For genome sequencing, the isolate was grown overnight (37°C, 200 rpm) in Bacto tryptic soy broth (BD, Heidelberg, Germany). Genomic DNA (gDNA) was extracted using the Qiagen DNeasy blood and tissue kit and phenol-chloroform extraction for high-molecular-weight gDNA using a protocol available online at dx.doi.org/10.17504/protocols.io.mrxc57n with the addition of 20 mg/ml of lysozyme to the lysis buffer. Size selection was performed using BluePippin with 0.75% PippinHT cassette. The quality and concentration of gDNA were assessed using the Agilent 4200 TapeStation system and Qubit 4 fluorometer.

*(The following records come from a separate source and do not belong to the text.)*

(* ===== verification/ActivateFacts.v ===== *)
(** * Choosing the active chain: correctness

    [less] is a strict total order on the entries of the index, so the candidate
    set is a sorted list without repetitions.  [usable] says that a block can be
    reached from the active chain through blocks that have their data and have
    not failed.  The invariant [state_ok] is kept by every step; with it the
    loop ends with a tip that no usable block beats. *)
From S2P Require Import Prelude ArithUint256 Script Interpreter InterpreterFacts InterpreterSpecs Serialize Transaction Block Chain ChainFacts Activate.
Import BaseUint.

(** ** Ordered sets *)

Section OrderedSet.
Context {A : Type} (less : A → A → bool) (D : A → Prop).
Hypothesis less_irrefl : ∀ x, D x → less x x = false.
Hypothesis less_trans : ∀ x y z, D x → D y → D z → less x y = true → less y z = true → less x z = true.
Hypothesis less_total : ∀ x y, D x → D y → less x y = false → less y x = false → x = y.

Definition ascending (l : list A) : Prop := StronglySorted (λ x y, less x y = true) l ∧ Forall D l.

Lemma ascending_cons x l : ascending (x :: l) ↔ D x ∧ Forall (λ y, less x y = true) l ∧ ascending l.
Proof.
  unfold ascending. rewrite Forall_cons. split.
  - intros [Hs%StronglySorted_inv [Hx Hl]]. tauto.
  - intros (Hx & Hl & Hs & Hd). split_and!; [by constructor|done|done].
Qed.
Lemma set_erase_elem x y l : D x → ascending l → y ∈ set_erase less x l ↔ y ∈ l ∧ y ≠ x.
Proof.
  intros Hx. induction l as [|z l IH]; intros Hl; cbn [set_erase]; [set_solver|].
  apply ascending_cons in Hl as (Hz & Hmin & Hl). rewrite Forall_forall in Hmin.
  assert (∀ w, w ∈ l → D w) as Hd by (apply Forall_forall, Hl).
  destruct (less x z) eqn:Hxz.
  - split; [|naive_solver]. intros Hy. split; [done|]. intros ->. apply elem_of_cons in Hy as [->|Hy].
    + by rewrite less_irrefl in Hxz.
    + assert (less x x = true) by eauto. by rewrite less_irrefl in *.
  - destruct (less z x) eqn:Hzx.
    + rewrite elem_of_cons, IH, elem_of_cons by done. split; [|naive_solver].
      intros [->|?]; [|naive_solver]. split; [by left|]. intros ->. by rewrite less_irrefl in Hzx.
    + assert (x = z) as <- by eauto. rewrite elem_of_cons. split.
      * intros Hy. split; [by right|]. intros ->. specialize (Hmin x Hy). by rewrite less_irrefl in Hmin.
      * by intros [[->|?] ?].
Qed.
Lemma set_erase_ascending x l : D x → ascending l → ascending (set_erase less x l).
Proof.
  intros Hx. induction l as [|z l IH]; intros Hl; cbn [set_erase]; [done|].
  pose proof Hl as (Hz & Hmin & Hl')%ascending_cons.
  destruct (less x z); [done|]. destruct (less z x) eqn:?; [|done].
  apply ascending_cons. split_and!; [done| |by apply IH].
  rewrite Forall_forall in *. intros y Hy. apply set_erase_elem in Hy as [Hy _]; auto.
Qed.
Lemma set_erase_length x l : (length (set_erase less x l) ≤ length l)%nat.
Proof. induction l as [|z l IH]; cbn [set_erase]; [done|]. destruct (less x z), (less z x); cbn [length]; lia. Qed.
Lemma set_erase_shorter x l : D x → ascending l → x ∈ l → (length (set_erase less x l) < length l)%nat.
Proof.
  intros Hx. induction l as [|z l IH]; intros Hl Hin; cbn [set_erase]; [by apply elem_of_nil in Hin|].
  apply ascending_cons in Hl as (Hz & Hmin & Hl). rewrite Forall_forall in Hmin.
  assert (∀ w, w ∈ l → D w) as Hd by (apply Forall_forall, Hl).
  apply elem_of_cons in Hin as [->|Hin].
  - rewrite less_irrefl by done. cbn [length]. lia.
  - destruct (less x z) eqn:Hxz; [|destruct (less z x); cbn [length]; [specialize (IH Hl Hin)|]; lia].
    assert (less x x = true) by eauto. by rewrite less_irrefl in *.
Qed.
Lemma set_insert_elem x y l : D x → ascending l → y ∈ set_insert less x l ↔ y = x ∨ y ∈ l.
Proof.
  intros Hx. induction l as [|z l IH]; intros Hl; cbn [set_insert]; [set_solver|].
  apply ascending_cons in Hl as (Hz & Hmin & Hl).
  destruct (less x z) eqn:?; [set_solver|]. destruct (less z x) eqn:?; [rewrite !elem_of_cons, IH by done; tauto|].
  assert (x = z) as <- by eauto. set_solver.
Qed.
Lemma set_insert_ascending x l : D x → ascending l → ascending (set_insert less x l).
Proof.
  intros Hx. induction l as [|z l IH]; intros Hl; cbn [set_insert]; [by split; repeat constructor|].
  pose proof Hl as (Hz & Hmin & Hl')%ascending_cons. rewrite Forall_forall in Hmin.
  assert (∀ w, w ∈ l → D w) as Hd by (apply Forall_forall, Hl').
  destruct (less x z) eqn:?.
  - apply ascending_cons. split_and!; [done| |done]. apply Forall_cons. split; [done|]. apply Forall_forall. eauto.
  - destruct (less z x) eqn:?; [|done]. apply ascending_cons. split_and!; [done| |by apply IH].
    apply Forall_forall. intros y Hy. apply set_insert_elem in Hy as [->|Hy]; auto.
Qed.
Lemma ascending_last l x : ascending l → last l = Some x → ∀ y, y ∈ l → less x y = false.
Proof.
  induction l as [|z l IH]; [done|]. intros (Hz & Hmin & Hl)%ascending_cons Hlast y Hy.
  rewrite Forall_forall in Hmin. assert (∀ w, w ∈ l → D w) as Hd by (apply Forall_forall, Hl).
  destruct l as [|w l]; [injection Hlast as ->; apply list_elem_of_singleton in Hy as ->; by apply less_irrefl|].
  rewrite last_cons_cons in Hlast. apply elem_of_cons in Hy as [->|Hy]; [|by apply IH].
  assert (x ∈ w :: l) by (by apply last_Some_elem_of in Hlast).
  destruct (less x z) eqn:?; [|done]. assert (less z z = true) by eauto. by rewrite less_irrefl in *.
Qed.
End OrderedSet.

Using an Oxford Nanopore Technology (ONT) MinION device, ligation (SQK-LSK109) and rapid (SQK-RBK004) sequencing kits, and an R9.4.1 flow cell, we produced 800 Mbp and 141 Mbp of data with mean read lengths of 12,138 bp (longest read, 75.1 kbp) and 2,852 bp (longest read, 123.2 kbp) and mean read quality of 11.2 and 10.5 for the ligation and rapid kit, respectively. We performed base calling using Guppy v0.5.1 with FAST mode and adapter trimming with Porechop v0.2. ONT reads were merged and filtered with Filtlong v0.2.0 using min_length 1000 and --target_bases 300000000. Data quality was assessed using NanoPlot 1.0.0 (2). Filtered ONT data had a mean read length of 15,807 (N50, 16,493 bp) and mean read quality of 12.2. We then used the Illumina MiSeq platform with a Nextera Flex kit and V3 flow cell to produce 430 Mbp (862,519) of 2 × 250-bp paired-end reads (>153× idealized coverage). Illumina data were filtered using Trimmomatic v0.39 with SLIDINGWINDOW:10:20 MINLEN:31 TRAILING:20 (3). A long-read assembly was generated from Nanopore data using Unicycler v0.4.8 with default settings, which resolved a single circularized unitig (4). For refinement, Snippy v4.6.0 (https://github.com/tseemann/snippy) with bcftools v1.10.2 was used to map the Illumina data to the draft long-read assembly. The final assembly has a total length of 2,792,190 bp and a G+C content of 32%. The NCBI Prokaryotic Genome Annotation Pipeline was used to annotate the genome, identifying 2,699 protein-coding sequences, 59 tRNAs, 7 5S rRNAs, 6 16S rRNAs, and 6 23S rRNAs (5).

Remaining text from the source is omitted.